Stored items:

* * * *

Fixpoint drop_slashes (s : string) : string :=
  match s with String c r => if bool_decide (c = "/"%char) then drop_slashes r else s | EmptyString => EmptyString end.

(** [strings.TrimRight(s, "/")] *)
Definition trim_right_slash (s : string) : string := srev (drop_slashes (srev s)).

Definition newRequest (cfg : Config) (method path token : string) (body : body_sent) (query : Values) : OutRequest :=
  let base := trim_right_slash (wc_APIBaseURL cfg) in
  let values := if negb (bool_decide (token = ""%string)) then set_value "access_token" token query else query in
  let encoded := encode_values values in
  let endpoint := (base ++ path)%string in
  MkOut method (if negb (bool_decide (encoded = ""%string)) then (endpoint ++ "?" ++ encoded)%string else endpoint) body.

(** ** Responses *)
Record apiResponse := MkApi {
  ar_ErrCode : Z;
  ar_ErrMsg : string;
  ar_AccessToken : string;
  ar_ExpiresIn : Z;
  ar_MediaID : string;
  ar_Type : string;
  ar_InvalidUser : string
}.

Definition zero_api : apiResponse := MkApi 0 "" "" 0 "" "" "".

Definition api_fields : list (field apiResponse) :=
  [ int64_field "errcode" (λ v a, MkApi v (ar_ErrMsg a) (ar_AccessToken a) (ar_ExpiresIn a) (ar_MediaID a) (ar_Type a) (ar_InvalidUser a));
    string_field "errmsg" (λ v a, MkApi (ar_ErrCode a) v (ar_AccessToken a) (ar_ExpiresIn a) (ar_MediaID a) (ar_Type a) (ar_InvalidUser a));
    string_field "access_token" (λ v a, MkApi (ar_ErrCode a) (ar_ErrMsg a) v (ar_ExpiresIn a) (ar_MediaID a) (ar_Type a) (ar_InvalidUser a));
    int64_field "expires_in" (λ v a, MkApi (ar_ErrCode a) (ar_ErrMsg a) (ar_AccessToken a) v (ar_MediaID a) (ar_Type a) (ar_InvalidUser a));
    string_field "media_id" (λ v a, MkApi (ar_ErrCode a) (ar_ErrMsg a) (ar_AccessToken a) (ar_ExpiresIn a) v (ar_Type a) (ar_InvalidUser a));
    string_field "type" (λ v a, MkApi (ar_ErrCode a) (ar_ErrMsg a) (ar_AccessToken a) (ar_ExpiresIn a) (ar_MediaID a) v (ar_InvalidUser a));
    string_field "invaliduser" (λ v a, MkApi (ar_ErrCode a) (ar_ErrMsg a) (ar_AccessToken a) (ar_ExpiresIn a) (ar_MediaID a) (ar_Type a) v) ].

(** [json.Decoder.Decode] of a response's body. *)
Definition decode_api (body : string) : result apiResponse :=
  match decode_one body with
  | None => Fail (new_error "invalid json")
  | Some (t, _) => struct_value false api_fields t zero_api
  end.

Definition api_error (what : string) (r : apiResponse) : error :=
  new_error (what ++ " failed: " ++ ar_ErrMsg r ++ " (" ++ FormatInt (ar_ErrCode r) ++ ")").

(** ** What kind of message is sent *)
Definition effectiveMessageType (msg : StandardMessage) : string :=
  let kind := sm_MessageType msg in
  let by_content :=
    if bool_decide (sm_Format msg = FormatMarkdown) then "markdown"%string
    else match sm_Media msg with
    | Some (m :: _) =>
      if bool_decide (mi_Kind m = "image"%string) then "image"%string
      else if bool_decide (mi_Kind m = "audio"%string) then "voice"%string
      else if bool_decide (mi_Kind m = "video"%string) then "video"%string
      else if bool_decide (mi_Kind m = "file"%string) then "file"%string
      else match sm_Articles msg with Some (_ :: _) => "news"%string | _ => "text"%string end
    | _ => match sm_Articles msg with Some (_ :: _) => "news"%string | _ => "text"%string end
    end in
  if bool_decide (kind = "markdown"%string) then "markdown"%string
  else if bool_decide (kind = "text"%string) then (if bool_decide (sm_Format msg = FormatMarkdown) then "markdown"%string else "text"%string)
  else if bool_decide (kind = "image"%string) then "image"%string
  else if bool_decide (kind = "audio"%string) then "voice"%string
  else if bool_decide (kind = "video"%string) then "video"%string
  else if bool_decide (kind = "file"%string) then "file"%string
  else if bool_decide (kind = "news"%string) then "news"%string
  else by_content.

(** [value != nil && fmt.Sprint(value) != ""] for a value of the metadata. *)
Definition present (v : option gvalue) : option gvalue :=
  match v with Some GNil | Some (GString EmptyString) | None => None | Some v => Some v end.

Definition recipient_keys : list (string * string) :=
  [("wecom_touser", "touser"); ("wecom_toparty", "toparty"); ("wecom_totag", "totag"); ("wecom_chatid", "chatid")]%string.

Definition recipientFields (msg : StandardMessage) : list (string * gvalue) :=
  omap (λ k, pair k.2 <$> present (get_key k.1 (default [] (sm_Metadata msg)))) recipient_keys.

Definition article_value (a : Article) : gvalue :=
  GObj [("title", GString (ar_Title a)); ("description", GString (ar_Description a)); ("url", GString (GatewayTypes.ar_URL a));
        ("picurl", GString (ar_PicURL a))]%string.

(** [filepath.Base] *)
Fixpoint after_slash (s : string) (last : string) : string :=
  match s with EmptyString => last | String c r => if bool_decide (c = "/"%char) then after_slash r r else after_slash r last end.
Definition path_base (p : string) : string :=
  if bool_decide (p = ""%string) then "."%string
  else let t := trim_right_slash p in if bool_decide (t = ""%string) then "/"%string else after_slash t t.

Section client.
Context {W : Type}.
(** The HTTP exchange, and the reading of a file. *)
Variable do : ctx → OutRequest → W → result string * W.
Variable read_file : string → W → result (list Z).

Definition doJSON (cfg : Config) (c : ctx) (method path token : string) (body : body_sent) (query : Values) (w : W) : result apiResponse * W :=
  match do c (newRequest cfg method path token body query) w with
  | (Fail e, w) => (Fail e, w)
  | (Ok text, w) =>
    (parsed ← decode_api text;
     if negb (ar_ErrCode parsed =? 0) then Fail (api_error "wecom api" parsed) else Ok parsed, w)
  end.

(** ** The access token *)
Definition fetchToken (cfg : Config) (c : ctx) (w : W) : result apiResponse * W :=
  doJSON cfg c "GET" "/cgi-bin/gettoken" "" NoBody [("corpid", wc_CorpID cfg); ("corpsecret", wc_CorpSecret cfg)]%string w.

Definition grantToken (r : apiResponse) : result string :=
  if bool_decide (ar_AccessToken r = ""%string) then Fail (new_error "wecom access token is empty") else Ok (ar_AccessToken r).

(** Seconds as a [time.Duration], 64-bit. *)
Definition token_lifetime (r : apiResponse) : Z := wrap64 (wrap64 (ar_ExpiresIn r - 60) * second).

Definition GetToken (cfg : Config) : token_call → token_cache * W → result string * (token_cache * W) :=
  getAccessToken (fetchToken cfg) grantToken token_lifetime.

(** ** Media *)
Definition materializeMedia (m : MediaItem) (w : W) : result (list Z * string) :=
  if negb (blank (mi_Path m)) then
    content ← read_file (mi_Path m) w;
    Ok (content, if blank (mi_FileName m) then path_base (mi_Path m) else mi_FileName m)
  else if negb (blank (mi_DataBase64 m)) then
    match base64_decode (mi_DataBase64 m) with
    | None => Fail err_base64
    | Some content => Ok (content, if blank (mi_FileName m) then "upload.bin"%string else mi_FileName m)
    end
  else Fail (new_error "wecom media requires media_id, path or data_base64").

Definition uploadMedia (cfg : Config) (c : ctx) (token msgType : string) (m : MediaItem) (w : W) : result string * W :=
  match materializeMedia m w with
  | Fail e => (Fail e, w)
  | Ok (content, fileName) =>
    match do c (newRequest cfg "POST" "/cgi-bin/media/upload" token (FormFile "media" fileName content) [("type", msgType)]%string) w with
    | (Fail e, w) => (Fail e, w)
    | (Ok text, w) =>
      (parsed ← decode_api text;
       if negb (ar_ErrCode parsed =? 0) then Fail (api_error "wecom media/upload" parsed)
       else if bool_decide (ar_MediaID parsed = ""%string) then Fail (new_error "wecom media/upload returned empty media id")
       else Ok (ar_MediaID parsed), w)
    end
  end.

Definition resolveMediaID (cfg : Config) (k : token_call) (msgType : string) (m : MediaItem) (st : token_cache * W) :
    result string * (token_cache * W) :=
  if negb (blank (mi_MediaID m)) then (Ok (mi_MediaID m), st)
  else match GetToken cfg k st with
  | (Fail e, st) => (Fail e, st)
  | (Ok token, (s, w)) => let '(r, w) := uploadMedia cfg (tk_ctx k) token msgType m w in (r, (s, w))
  end.

(** ** The payload *)

(** [map[string]any] as its members. *)
Definition obj (l : list (string * gvalue)) : gvalue := GObj l.

Definition payload_base (cfg : Config) (msgType : string) (msg : StandardMessage) : list (string * gvalue) :=
  let recipients := recipientFields msg in
  [("agentid", GInt (wc_AgentID cfg)); ("msgtype", GString msgType)]%string ++ recipients ++
  if bool_decide (recipients = []) && negb (bool_decide (sm_SessionID msg = ""%string)) then [("touser", GString (sm_SessionID msg))]%string else [].

Definition media_payload (msgType mediaID : string) (m : MediaItem) : string * gvalue :=
  (msgType, obj (("media_id", GString mediaID) ::
     if bool_decide (msgType = "video"%string) then [("title", GString (mi_Title m)); ("description", GString (mi_Description m))] else []))%string.

(** [k]: the clock around a token's fetch for an upload. *)
Definition buildPayload (cfg : Config) (k : token_call) (msg : StandardMessage) (st : token_cache * W) : result gvalue * (token_cache * W) :=
  let msgType := effectiveMessageType msg in
  let payload m := Ok (obj (payload_base cfg msgType msg ++ [m])) in
  if bool_decide (msgType = "markdown"%string) then (payload ("markdown", obj [("content", GString (sm_Text msg))])%string, st)
  else if bool_decide (msgType = "text"%string) then (payload ("text", obj [("content", GString (sm_Text msg))])%string, st)
  else if bool_decide (msgType ∈ ["image"; "voice"; "video"; "file"]%string) then
    match sm_Media msg with
    | Some (m :: _) =>
      match resolveMediaID cfg k msgType m st with
      | (Fail e, st) => (Fail e, st)
      | (Ok mediaID, st) => (payload (media_payload msgType mediaID m), st)
      end
    | _ => (Fail (new_error ("wecom " ++ msgType ++ " message requires media")), st)
    end
  else if bool_decide (msgType = "news"%string) then
    (payload ("news", obj [("articles", GSlice (map article_value (default [] (sm_Articles msg))))])%string, st)
  else (Fail (new_error ("unsupported wecom message type: " ++ msgType)), st).

(** ** Send: [k1] is the clock for the token, [k2] for an upload's. *)
Definition Send (cfg : Config) (k1 k2 : token_call) (msg : StandardMessage) (st : token_cache * W) : option error * (token_cache * W) :=
  match GetToken cfg k1 st with
  | (Fail e, st) => (Some e, st)
  | (Ok token, st) =>
    match buildPayload cfg k2 msg st with
    | (Fail e, st) => (Some e, st)
    | (Ok payload, (s, w)) =>
      match doJSON cfg (tk_ctx k1) "POST" "/cgi-bin/message/send" token (JsonBody (print (encode_value payload))) [] w with
      | (Fail e, w) => (Some e, (s, w))
      | (Ok resp, w) =>
        (if negb (bool_decide (ar_InvalidUser resp = ""%string)) then Some (new_error ("wecom invalid user: " ++ ar_InvalidUser resp))
         else None, (s, w))
      end
    end
  end.

(** [Adapter.SendMessage]: a text for a session. *)
Definition text_to (sessionID text : string) : StandardMessage :=
  set_sm_SessionID sessionID (set_sm_ChannelName "wecom" (set_sm_MessageType MessageTypeText (set_sm_Format FormatPlainText
    (set_sm_Text text zero_standard)))).
Definition SendMessage (cfg : Config) (k1 k2 : token_call) (sessionID text : string) (st : token_cache * W) : option error * (token_cache * W) :=
  Send cfg k1 k2 (text_to sessionID text) st.
End client.

(** [NewAdapter]: the normalised configuration and its codec. *)
Definition NewAdapter (temp : string) (cfg : Config) : result (Config * Codec) :=
  let cfg := normalize_config temp cfg in
  match Validate cfg with Some e => Fail e | None => codec ← NewCodec cfg; Ok (cfg, codec) end.

(** ** The token's life *)
Section token_life.
Context {W : Type}.
Variable do : ctx → OutRequest → W → result string * W.
Variable cfg : Config.

Definition wecom_calls : list token_call → token_cache * W → token_cache * W :=
  token_calls (fetchToken do cfg) grantToken token_lifetime.

Lemma lifetime_exact r : 60 ≤ ar_ExpiresIn r ≤ 9000000000 → token_lifetime r = (ar_ExpiresIn r - 60) * second.
Proof.
  intros Hr. unfold token_lifetime, second. assert (wrap64 (ar_ExpiresIn r - 60) = ar_ExpiresIn r - 60) as ->.
  { apply wrap64_id. unfold in_int64, int64_min, int64_max. lia. }
  apply wrap64_id. unfold in_int64, int64_min, int64_max. lia.
Qed.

* * * *

Quote the data above from the line containing "ar_Type : string;" to the line containing "(ar_ErrCode a) v", inclusive, and stop.

▶ **Exercise result**:
  ar_Type : string;
  ar_InvalidUser : string
}.

Definition zero_api : apiResponse := MkApi 0 "" "" 0 "" "" "".

Definition api_fields : list (field apiResponse) :=
  [ int64_field "errcode" (λ v a, MkApi v (ar_ErrMsg a) (ar_AccessToken a) (ar_ExpiresIn a) (ar_MediaID a) (ar_Type a) (ar_InvalidUser a));
    string_field "errmsg" (λ v a, MkApi (ar_ErrCode a) v (ar_AccessToken a) (ar_ExpiresIn a) (ar_MediaID a) (ar_Type a) (ar_InvalidUser a));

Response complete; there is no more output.